Stored data entries:
########

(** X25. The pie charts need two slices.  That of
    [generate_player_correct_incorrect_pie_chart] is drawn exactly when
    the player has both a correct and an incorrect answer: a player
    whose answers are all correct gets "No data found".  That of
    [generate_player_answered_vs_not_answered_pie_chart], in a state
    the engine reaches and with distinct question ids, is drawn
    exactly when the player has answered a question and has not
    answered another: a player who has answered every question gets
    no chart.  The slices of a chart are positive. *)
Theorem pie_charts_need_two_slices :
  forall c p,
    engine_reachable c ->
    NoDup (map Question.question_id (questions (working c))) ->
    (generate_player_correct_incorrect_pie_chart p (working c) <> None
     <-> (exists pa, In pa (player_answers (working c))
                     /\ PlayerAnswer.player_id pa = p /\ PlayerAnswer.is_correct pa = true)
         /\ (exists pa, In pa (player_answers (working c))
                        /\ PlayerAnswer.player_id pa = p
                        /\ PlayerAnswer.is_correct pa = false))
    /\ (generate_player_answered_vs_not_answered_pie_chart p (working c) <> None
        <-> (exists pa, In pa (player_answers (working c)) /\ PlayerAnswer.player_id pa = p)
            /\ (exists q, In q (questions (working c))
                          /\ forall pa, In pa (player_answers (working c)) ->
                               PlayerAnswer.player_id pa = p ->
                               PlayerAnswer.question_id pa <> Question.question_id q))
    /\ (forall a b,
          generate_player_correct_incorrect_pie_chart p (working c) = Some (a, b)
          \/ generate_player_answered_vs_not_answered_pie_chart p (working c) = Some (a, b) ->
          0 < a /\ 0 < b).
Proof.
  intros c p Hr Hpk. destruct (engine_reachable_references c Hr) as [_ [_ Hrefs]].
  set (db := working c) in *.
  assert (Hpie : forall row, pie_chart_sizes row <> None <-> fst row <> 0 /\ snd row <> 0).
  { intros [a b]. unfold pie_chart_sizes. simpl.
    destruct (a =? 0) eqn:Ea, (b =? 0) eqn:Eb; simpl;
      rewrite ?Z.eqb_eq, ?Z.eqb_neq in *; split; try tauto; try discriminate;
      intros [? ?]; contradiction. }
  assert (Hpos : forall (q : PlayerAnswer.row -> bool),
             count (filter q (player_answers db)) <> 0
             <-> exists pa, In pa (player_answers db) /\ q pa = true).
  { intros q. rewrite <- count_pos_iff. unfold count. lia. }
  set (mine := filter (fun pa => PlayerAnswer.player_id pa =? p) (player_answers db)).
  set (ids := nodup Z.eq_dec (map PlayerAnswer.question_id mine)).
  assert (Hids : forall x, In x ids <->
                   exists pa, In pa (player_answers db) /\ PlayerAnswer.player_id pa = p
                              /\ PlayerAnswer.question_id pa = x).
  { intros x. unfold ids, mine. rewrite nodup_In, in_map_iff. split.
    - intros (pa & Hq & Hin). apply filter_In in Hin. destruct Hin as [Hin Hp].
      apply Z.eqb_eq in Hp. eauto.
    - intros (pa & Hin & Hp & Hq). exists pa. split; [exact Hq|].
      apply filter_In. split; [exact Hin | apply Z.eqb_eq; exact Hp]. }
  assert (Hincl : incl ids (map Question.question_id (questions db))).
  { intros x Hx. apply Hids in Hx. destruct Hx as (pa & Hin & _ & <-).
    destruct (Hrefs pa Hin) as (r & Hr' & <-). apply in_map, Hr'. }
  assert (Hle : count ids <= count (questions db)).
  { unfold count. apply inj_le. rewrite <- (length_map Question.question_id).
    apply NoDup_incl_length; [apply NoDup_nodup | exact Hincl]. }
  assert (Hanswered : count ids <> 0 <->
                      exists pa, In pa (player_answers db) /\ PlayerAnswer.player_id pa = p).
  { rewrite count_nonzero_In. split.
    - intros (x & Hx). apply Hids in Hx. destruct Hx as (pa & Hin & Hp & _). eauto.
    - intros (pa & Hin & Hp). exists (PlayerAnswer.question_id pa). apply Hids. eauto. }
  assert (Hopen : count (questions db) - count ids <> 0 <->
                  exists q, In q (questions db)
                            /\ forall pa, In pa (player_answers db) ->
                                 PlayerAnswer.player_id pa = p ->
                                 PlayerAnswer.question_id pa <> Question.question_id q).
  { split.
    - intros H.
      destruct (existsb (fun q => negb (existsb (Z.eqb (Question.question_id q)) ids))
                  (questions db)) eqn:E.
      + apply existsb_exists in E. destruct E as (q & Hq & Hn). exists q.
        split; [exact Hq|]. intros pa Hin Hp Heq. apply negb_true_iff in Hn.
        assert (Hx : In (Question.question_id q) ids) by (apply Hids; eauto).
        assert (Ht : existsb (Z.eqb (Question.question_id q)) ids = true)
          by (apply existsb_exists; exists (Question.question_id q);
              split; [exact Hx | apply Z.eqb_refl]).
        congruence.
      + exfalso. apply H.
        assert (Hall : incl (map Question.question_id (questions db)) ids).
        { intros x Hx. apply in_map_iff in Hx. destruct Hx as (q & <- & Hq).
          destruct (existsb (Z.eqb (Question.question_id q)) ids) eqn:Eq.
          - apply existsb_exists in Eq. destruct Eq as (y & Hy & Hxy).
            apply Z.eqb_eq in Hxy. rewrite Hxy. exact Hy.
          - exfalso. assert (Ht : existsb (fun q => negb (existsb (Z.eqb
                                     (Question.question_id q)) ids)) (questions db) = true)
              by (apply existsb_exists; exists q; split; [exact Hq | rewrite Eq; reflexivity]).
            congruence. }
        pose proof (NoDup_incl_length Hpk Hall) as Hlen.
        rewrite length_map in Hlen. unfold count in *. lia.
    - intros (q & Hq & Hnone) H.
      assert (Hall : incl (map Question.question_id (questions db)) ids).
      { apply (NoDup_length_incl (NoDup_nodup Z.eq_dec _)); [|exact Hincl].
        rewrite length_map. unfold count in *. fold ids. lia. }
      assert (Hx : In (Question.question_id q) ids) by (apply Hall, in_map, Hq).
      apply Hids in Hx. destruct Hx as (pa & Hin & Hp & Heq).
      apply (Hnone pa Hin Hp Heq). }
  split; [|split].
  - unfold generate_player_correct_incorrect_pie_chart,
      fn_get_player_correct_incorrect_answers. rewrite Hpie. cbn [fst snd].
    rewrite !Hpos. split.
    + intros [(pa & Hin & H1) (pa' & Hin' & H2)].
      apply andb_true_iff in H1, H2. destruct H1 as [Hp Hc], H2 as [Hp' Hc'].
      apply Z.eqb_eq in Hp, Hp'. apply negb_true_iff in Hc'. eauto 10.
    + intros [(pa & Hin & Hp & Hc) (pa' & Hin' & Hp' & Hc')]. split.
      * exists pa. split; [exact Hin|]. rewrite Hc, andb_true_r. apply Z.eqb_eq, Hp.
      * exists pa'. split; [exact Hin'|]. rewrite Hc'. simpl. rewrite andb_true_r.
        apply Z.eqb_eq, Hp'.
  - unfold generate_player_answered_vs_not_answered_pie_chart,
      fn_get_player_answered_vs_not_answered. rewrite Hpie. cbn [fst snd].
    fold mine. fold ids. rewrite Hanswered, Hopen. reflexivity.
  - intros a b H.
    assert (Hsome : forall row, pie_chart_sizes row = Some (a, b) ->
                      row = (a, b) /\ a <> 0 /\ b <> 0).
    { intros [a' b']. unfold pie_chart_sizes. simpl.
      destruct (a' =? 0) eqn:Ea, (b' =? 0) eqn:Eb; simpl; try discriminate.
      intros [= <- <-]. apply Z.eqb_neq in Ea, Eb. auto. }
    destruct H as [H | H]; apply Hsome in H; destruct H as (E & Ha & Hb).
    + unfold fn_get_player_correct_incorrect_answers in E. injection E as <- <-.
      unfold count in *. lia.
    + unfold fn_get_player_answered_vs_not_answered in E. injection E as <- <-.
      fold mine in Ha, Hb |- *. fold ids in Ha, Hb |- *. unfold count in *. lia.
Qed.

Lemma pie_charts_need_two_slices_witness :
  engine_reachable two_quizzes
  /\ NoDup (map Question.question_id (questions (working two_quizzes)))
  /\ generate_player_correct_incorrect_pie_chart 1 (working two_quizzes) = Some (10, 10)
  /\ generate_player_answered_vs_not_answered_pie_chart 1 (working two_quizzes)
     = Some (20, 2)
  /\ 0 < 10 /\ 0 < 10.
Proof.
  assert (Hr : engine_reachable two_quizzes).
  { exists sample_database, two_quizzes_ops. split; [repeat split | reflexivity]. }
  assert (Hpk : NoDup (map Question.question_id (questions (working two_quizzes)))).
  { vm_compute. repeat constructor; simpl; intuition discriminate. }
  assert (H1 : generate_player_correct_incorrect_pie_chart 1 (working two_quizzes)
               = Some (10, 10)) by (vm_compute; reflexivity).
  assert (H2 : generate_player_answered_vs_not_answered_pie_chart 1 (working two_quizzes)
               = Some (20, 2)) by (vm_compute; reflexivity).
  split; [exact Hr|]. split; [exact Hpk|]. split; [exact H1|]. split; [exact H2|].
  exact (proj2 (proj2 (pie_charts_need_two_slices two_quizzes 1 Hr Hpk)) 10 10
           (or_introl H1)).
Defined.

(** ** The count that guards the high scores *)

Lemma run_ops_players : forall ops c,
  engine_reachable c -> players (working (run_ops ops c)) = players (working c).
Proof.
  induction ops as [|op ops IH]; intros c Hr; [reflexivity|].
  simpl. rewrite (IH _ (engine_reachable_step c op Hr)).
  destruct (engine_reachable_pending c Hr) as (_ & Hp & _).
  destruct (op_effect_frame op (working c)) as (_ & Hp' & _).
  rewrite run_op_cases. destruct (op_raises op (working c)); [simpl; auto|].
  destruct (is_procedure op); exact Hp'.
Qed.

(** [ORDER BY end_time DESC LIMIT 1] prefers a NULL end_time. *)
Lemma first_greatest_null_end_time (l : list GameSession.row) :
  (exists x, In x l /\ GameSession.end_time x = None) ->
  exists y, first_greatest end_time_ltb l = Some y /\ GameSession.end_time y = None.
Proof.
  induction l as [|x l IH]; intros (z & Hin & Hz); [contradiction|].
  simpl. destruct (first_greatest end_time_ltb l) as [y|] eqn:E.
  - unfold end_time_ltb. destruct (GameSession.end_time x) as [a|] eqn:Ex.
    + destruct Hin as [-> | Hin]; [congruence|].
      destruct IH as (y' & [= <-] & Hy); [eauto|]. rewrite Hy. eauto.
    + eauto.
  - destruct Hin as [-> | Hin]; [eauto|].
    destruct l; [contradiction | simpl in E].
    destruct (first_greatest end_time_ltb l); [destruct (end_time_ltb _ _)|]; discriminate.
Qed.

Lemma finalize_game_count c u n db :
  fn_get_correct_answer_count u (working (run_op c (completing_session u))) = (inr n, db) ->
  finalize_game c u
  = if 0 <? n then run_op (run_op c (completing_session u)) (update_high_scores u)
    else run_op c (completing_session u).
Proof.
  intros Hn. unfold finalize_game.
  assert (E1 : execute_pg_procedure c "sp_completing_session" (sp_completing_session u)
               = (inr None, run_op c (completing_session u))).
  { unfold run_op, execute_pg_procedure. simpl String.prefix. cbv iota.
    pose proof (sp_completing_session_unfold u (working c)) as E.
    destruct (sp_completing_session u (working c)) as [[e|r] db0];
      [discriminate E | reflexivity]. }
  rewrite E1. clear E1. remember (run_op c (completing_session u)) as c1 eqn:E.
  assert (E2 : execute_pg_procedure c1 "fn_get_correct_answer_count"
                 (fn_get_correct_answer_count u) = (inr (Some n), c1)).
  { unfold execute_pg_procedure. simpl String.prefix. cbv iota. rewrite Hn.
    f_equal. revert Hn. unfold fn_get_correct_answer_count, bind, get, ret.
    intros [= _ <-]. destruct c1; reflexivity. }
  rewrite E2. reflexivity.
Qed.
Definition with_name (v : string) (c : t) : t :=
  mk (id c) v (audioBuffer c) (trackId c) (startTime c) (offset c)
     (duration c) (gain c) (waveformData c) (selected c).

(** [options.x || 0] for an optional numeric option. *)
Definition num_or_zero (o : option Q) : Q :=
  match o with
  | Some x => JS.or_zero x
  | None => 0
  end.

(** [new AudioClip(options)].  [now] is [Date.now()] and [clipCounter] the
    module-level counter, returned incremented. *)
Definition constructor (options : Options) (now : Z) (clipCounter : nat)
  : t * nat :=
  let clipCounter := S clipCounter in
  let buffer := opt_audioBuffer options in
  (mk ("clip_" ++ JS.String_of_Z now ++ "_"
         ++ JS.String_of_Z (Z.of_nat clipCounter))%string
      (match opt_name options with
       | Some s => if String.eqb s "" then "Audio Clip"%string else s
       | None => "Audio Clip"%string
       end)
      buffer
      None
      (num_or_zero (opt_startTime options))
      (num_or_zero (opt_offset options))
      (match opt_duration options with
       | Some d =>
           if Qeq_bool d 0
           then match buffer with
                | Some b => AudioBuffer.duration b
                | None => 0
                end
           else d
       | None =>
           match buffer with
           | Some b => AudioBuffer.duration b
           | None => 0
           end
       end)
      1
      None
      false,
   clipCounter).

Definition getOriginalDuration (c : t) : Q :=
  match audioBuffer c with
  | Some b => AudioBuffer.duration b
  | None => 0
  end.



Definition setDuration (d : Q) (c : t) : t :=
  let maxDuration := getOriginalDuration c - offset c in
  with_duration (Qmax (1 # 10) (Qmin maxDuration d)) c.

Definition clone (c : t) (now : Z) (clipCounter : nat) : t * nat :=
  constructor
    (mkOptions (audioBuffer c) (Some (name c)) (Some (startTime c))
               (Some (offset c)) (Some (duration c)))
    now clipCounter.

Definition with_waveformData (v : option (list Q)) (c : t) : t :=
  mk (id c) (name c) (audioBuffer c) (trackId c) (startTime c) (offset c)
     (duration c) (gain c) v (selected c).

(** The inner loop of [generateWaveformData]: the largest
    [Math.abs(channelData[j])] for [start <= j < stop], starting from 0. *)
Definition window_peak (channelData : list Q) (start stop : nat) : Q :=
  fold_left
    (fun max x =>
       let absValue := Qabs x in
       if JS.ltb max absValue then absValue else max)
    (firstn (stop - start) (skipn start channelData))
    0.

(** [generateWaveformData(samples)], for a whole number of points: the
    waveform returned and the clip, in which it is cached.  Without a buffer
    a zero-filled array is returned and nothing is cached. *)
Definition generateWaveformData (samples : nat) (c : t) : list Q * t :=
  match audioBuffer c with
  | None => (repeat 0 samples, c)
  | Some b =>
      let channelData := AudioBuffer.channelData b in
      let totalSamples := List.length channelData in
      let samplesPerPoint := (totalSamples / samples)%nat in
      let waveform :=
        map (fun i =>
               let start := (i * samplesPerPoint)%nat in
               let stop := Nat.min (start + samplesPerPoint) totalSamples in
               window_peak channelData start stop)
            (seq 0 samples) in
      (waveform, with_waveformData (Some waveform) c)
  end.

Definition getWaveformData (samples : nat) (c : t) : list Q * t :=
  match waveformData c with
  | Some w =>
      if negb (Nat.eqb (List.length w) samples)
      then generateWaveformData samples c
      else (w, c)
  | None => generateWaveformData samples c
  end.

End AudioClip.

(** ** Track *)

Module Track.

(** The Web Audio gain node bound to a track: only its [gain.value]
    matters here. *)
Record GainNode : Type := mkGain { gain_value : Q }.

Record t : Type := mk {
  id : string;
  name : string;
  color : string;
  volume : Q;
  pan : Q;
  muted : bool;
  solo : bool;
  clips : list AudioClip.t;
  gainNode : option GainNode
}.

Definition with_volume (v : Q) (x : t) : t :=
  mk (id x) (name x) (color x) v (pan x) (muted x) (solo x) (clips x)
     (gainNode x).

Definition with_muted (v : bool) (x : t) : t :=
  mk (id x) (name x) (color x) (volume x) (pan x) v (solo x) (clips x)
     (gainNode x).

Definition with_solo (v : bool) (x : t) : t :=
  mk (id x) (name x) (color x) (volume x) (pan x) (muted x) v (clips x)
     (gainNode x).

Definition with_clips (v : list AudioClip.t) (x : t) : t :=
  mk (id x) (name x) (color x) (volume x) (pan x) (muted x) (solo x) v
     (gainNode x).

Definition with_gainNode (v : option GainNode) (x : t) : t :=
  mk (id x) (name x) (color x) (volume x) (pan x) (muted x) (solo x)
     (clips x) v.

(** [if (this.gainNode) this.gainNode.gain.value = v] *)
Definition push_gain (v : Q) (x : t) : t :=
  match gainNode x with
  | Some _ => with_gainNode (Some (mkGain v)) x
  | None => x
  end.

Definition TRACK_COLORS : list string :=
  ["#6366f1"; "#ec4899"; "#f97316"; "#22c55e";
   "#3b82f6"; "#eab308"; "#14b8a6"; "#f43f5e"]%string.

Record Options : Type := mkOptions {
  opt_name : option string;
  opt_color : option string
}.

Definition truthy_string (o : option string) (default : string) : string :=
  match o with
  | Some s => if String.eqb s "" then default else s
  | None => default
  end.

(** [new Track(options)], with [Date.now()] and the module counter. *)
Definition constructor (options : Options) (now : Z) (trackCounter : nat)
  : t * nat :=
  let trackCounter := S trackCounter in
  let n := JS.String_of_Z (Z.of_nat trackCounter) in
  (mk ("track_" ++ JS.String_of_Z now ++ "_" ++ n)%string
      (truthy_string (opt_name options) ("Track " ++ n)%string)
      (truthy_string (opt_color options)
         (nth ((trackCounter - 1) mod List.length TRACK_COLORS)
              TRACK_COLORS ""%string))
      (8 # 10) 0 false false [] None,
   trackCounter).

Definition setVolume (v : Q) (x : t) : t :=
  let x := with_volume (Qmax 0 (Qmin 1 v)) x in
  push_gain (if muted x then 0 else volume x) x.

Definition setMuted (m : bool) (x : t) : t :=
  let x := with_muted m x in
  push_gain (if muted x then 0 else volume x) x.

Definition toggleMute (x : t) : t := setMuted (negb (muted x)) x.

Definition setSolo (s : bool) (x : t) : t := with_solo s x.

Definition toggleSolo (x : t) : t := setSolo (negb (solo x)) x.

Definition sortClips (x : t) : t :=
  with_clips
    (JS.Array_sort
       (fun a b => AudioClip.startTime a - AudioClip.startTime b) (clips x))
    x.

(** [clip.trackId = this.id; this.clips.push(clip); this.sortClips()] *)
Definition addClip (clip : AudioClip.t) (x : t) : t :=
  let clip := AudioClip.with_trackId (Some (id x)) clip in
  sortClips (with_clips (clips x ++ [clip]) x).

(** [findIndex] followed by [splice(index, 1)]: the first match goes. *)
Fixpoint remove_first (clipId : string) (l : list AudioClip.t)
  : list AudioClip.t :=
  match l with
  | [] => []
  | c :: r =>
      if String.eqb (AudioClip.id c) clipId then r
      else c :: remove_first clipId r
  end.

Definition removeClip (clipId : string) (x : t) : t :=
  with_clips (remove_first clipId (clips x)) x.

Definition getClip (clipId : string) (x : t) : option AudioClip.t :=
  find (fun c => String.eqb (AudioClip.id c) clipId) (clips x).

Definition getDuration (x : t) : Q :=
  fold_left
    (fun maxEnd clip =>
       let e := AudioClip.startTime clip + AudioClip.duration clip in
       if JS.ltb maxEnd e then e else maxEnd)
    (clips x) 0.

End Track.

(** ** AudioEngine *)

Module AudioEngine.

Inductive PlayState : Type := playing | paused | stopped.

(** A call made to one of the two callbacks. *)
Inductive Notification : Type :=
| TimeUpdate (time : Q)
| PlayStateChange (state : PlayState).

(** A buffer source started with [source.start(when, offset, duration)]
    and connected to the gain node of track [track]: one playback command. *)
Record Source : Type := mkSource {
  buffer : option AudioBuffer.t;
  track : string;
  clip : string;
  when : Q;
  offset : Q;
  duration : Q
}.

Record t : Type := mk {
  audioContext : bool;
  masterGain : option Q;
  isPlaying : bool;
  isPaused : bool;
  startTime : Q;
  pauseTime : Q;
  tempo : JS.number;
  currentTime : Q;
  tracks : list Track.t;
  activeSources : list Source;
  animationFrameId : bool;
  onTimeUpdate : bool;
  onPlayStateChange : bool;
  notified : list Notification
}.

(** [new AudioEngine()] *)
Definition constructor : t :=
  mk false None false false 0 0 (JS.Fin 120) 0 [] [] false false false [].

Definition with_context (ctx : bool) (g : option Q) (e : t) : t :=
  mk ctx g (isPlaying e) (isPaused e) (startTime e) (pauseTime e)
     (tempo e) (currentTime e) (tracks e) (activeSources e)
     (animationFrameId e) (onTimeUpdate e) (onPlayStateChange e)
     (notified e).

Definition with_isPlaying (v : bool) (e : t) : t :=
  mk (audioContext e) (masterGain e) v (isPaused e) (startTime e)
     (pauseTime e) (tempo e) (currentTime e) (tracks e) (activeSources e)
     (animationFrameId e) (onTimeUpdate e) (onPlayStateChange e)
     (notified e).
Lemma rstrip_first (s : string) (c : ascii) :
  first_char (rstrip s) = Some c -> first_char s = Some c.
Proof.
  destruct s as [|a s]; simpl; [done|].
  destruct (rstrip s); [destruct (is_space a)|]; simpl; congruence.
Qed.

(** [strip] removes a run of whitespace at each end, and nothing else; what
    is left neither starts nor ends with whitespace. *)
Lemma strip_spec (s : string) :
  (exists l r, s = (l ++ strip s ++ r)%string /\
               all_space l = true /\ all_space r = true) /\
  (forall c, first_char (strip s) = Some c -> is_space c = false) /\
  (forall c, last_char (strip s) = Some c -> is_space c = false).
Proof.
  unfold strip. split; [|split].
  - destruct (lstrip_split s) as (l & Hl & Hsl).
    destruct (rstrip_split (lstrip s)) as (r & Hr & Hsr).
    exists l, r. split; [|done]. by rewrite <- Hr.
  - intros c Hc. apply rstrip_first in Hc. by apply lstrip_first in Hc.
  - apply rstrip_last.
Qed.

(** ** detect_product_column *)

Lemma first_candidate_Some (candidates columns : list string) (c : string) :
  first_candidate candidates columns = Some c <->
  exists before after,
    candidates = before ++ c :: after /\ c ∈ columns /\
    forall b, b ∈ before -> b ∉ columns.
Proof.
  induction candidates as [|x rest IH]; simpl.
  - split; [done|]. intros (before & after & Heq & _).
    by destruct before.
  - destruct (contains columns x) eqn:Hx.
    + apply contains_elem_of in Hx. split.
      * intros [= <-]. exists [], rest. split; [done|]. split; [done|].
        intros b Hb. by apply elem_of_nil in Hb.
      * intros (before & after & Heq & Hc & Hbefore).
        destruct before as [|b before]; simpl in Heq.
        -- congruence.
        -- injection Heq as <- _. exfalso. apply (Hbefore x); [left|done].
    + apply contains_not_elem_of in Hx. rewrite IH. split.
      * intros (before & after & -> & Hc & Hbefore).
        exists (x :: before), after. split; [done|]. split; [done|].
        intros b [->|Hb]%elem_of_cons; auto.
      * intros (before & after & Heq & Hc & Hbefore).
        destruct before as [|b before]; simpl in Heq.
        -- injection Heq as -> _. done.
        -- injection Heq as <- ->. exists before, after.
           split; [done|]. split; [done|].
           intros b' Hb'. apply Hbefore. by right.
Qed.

########

**Try it:** Starting at the line that has "exfalso. apply H." in the records above, restate word for word every line until the one that has "- intros a b H.", and include that one as well.

**Answer for the task:**
      + exfalso. apply H.
        assert (Hall : incl (map Question.question_id (questions db)) ids).
        { intros x Hx. apply in_map_iff in Hx. destruct Hx as (q & <- & Hq).
          destruct (existsb (Z.eqb (Question.question_id q)) ids) eqn:Eq.
          - apply existsb_exists in Eq. destruct Eq as (y & Hy & Hxy).
            apply Z.eqb_eq in Hxy. rewrite Hxy. exact Hy.
          - exfalso. assert (Ht : existsb (fun q => negb (existsb (Z.eqb
                                     (Question.question_id q)) ids)) (questions db) = true)
              by (apply existsb_exists; exists q; split; [exact Hq | rewrite Eq; reflexivity]).
            congruence. }
        pose proof (NoDup_incl_length Hpk Hall) as Hlen.
        rewrite length_map in Hlen. unfold count in *. lia.
    - intros (q & Hq & Hnone) H.
      assert (Hall : incl (map Question.question_id (questions db)) ids).
      { apply (NoDup_length_incl (NoDup_nodup Z.eq_dec _)); [|exact Hincl].
        rewrite length_map. unfold count in *. fold ids. lia. }
      assert (Hx : In (Question.question_id q) ids) by (apply Hall, in_map, Hq).
      apply Hids in Hx. destruct Hx as (pa & Hin & Hp & Heq).
      apply (Hnone pa Hin Hp Heq). }
  split; [|split].
  - unfold generate_player_correct_incorrect_pie_chart,
      fn_get_player_correct_incorrect_answers. rewrite Hpie. cbn [fst snd].
    rewrite !Hpos. split.
    + intros [(pa & Hin & H1) (pa' & Hin' & H2)].
      apply andb_true_iff in H1, H2. destruct H1 as [Hp Hc], H2 as [Hp' Hc'].
      apply Z.eqb_eq in Hp, Hp'. apply negb_true_iff in Hc'. eauto 10.
    + intros [(pa & Hin & Hp & Hc) (pa' & Hin' & Hp' & Hc')]. split.
      * exists pa. split; [exact Hin|]. rewrite Hc, andb_true_r. apply Z.eqb_eq, Hp.
      * exists pa'. split; [exact Hin'|]. rewrite Hc'. simpl. rewrite andb_true_r.
        apply Z.eqb_eq, Hp'.
  - unfold generate_player_answered_vs_not_answered_pie_chart,
      fn_get_player_answered_vs_not_answered. rewrite Hpie. cbn [fst snd].
    fold mine. fold ids. rewrite Hanswered, Hopen. reflexivity.
  - intros a b H.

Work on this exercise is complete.